• _Provided records_
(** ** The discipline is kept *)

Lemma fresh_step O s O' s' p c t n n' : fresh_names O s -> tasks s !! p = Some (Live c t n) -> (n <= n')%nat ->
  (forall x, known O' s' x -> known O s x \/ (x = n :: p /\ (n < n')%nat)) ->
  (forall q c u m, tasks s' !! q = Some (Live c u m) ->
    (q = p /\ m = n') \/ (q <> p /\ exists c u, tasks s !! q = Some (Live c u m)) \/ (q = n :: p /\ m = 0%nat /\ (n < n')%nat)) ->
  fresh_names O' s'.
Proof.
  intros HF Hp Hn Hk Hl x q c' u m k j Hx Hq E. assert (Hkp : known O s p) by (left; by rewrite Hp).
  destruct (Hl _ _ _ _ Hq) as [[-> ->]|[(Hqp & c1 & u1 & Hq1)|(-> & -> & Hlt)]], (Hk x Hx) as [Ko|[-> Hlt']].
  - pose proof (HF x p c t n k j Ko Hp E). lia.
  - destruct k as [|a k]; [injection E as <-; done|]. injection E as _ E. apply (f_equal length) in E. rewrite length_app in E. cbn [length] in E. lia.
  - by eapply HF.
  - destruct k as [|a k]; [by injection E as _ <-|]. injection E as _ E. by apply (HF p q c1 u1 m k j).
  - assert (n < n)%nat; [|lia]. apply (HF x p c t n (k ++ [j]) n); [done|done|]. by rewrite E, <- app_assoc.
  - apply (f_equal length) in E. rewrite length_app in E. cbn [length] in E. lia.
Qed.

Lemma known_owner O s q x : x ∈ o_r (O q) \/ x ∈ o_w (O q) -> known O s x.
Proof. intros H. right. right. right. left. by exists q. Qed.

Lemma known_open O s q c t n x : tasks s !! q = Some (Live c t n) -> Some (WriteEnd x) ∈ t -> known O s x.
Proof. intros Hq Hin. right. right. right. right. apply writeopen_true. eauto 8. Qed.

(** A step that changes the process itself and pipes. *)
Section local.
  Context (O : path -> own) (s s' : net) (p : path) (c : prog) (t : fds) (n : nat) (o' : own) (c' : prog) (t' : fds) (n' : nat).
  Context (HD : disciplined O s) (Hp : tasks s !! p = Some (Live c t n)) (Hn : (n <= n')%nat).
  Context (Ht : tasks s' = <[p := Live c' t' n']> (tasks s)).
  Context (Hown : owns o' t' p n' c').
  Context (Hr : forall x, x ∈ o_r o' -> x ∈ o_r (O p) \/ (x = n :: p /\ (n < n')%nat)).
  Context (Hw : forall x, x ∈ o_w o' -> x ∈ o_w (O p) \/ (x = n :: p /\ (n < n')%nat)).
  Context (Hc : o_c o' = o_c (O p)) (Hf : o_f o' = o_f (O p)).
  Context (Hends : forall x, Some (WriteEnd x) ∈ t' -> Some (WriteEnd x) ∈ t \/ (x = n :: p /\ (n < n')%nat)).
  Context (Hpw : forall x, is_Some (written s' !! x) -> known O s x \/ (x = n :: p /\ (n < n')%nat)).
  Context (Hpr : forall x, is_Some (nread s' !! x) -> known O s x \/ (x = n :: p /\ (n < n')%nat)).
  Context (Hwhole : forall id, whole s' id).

* * *

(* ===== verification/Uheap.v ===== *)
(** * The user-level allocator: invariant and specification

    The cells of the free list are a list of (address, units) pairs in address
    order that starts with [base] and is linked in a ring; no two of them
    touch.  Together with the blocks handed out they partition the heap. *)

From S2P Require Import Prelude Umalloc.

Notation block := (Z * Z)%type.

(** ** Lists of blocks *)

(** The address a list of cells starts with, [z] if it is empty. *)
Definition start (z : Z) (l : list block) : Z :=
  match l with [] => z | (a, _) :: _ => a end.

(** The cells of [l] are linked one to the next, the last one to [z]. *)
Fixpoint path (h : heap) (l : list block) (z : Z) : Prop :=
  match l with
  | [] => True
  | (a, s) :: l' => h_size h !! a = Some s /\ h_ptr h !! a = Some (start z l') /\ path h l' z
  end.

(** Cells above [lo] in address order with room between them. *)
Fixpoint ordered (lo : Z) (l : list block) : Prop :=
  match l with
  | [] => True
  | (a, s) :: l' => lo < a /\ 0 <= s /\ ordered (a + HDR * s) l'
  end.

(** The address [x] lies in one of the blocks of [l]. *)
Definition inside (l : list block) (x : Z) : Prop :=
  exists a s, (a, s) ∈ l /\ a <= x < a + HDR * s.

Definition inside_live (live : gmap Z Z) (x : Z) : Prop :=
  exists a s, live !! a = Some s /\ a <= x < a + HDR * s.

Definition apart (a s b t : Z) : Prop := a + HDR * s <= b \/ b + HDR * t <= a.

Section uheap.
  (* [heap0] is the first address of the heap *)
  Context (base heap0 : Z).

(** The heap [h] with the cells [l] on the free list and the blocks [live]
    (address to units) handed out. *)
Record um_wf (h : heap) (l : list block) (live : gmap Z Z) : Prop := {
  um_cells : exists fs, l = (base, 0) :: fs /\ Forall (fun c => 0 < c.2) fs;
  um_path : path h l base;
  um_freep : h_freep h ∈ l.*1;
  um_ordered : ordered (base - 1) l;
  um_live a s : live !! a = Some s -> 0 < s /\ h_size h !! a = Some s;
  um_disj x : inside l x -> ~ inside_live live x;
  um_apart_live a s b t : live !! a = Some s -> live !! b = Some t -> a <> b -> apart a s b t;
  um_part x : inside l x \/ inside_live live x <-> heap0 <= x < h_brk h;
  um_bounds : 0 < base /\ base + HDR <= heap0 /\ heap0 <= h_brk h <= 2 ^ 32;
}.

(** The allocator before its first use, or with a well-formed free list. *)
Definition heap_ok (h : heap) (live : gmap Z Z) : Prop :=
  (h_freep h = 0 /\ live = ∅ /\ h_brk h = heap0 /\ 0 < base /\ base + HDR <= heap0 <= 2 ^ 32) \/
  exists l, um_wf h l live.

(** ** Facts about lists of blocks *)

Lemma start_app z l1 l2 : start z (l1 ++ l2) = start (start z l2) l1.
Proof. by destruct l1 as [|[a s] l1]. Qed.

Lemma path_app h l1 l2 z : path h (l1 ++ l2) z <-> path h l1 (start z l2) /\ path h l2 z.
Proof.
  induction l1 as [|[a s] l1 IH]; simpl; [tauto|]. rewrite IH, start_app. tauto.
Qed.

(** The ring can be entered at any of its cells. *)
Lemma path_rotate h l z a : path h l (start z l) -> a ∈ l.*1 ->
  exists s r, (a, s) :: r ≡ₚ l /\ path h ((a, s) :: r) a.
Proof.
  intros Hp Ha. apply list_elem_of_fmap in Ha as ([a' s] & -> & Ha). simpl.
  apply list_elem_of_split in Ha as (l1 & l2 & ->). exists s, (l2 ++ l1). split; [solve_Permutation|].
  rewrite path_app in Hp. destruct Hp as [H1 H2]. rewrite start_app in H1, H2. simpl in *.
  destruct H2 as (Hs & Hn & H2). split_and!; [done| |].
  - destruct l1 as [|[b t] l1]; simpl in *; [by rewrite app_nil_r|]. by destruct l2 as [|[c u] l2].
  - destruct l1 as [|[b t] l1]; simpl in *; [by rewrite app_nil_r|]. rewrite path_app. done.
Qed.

• _Required work_
An exact copy of the lines above between the line holding "(** ** The discipline is kept *)" and the line holding "intros HF Hp", inclusive, is the whole answer.

• _Result of the task_
(** ** The discipline is kept *)

Lemma fresh_step O s O' s' p c t n n' : fresh_names O s -> tasks s !! p = Some (Live c t n) -> (n <= n')%nat ->
  (forall x, known O' s' x -> known O s x \/ (x = n :: p /\ (n < n')%nat)) ->
  (forall q c u m, tasks s' !! q = Some (Live c u m) ->
    (q = p /\ m = n') \/ (q <> p /\ exists c u, tasks s !! q = Some (Live c u m)) \/ (q = n :: p /\ m = 0%nat /\ (n < n')%nat)) ->
  fresh_names O' s'.
Proof.
  intros HF Hp Hn Hk Hl x q c' u m k j Hx Hq E. assert (Hkp : known O s p) by (left; by rewrite Hp).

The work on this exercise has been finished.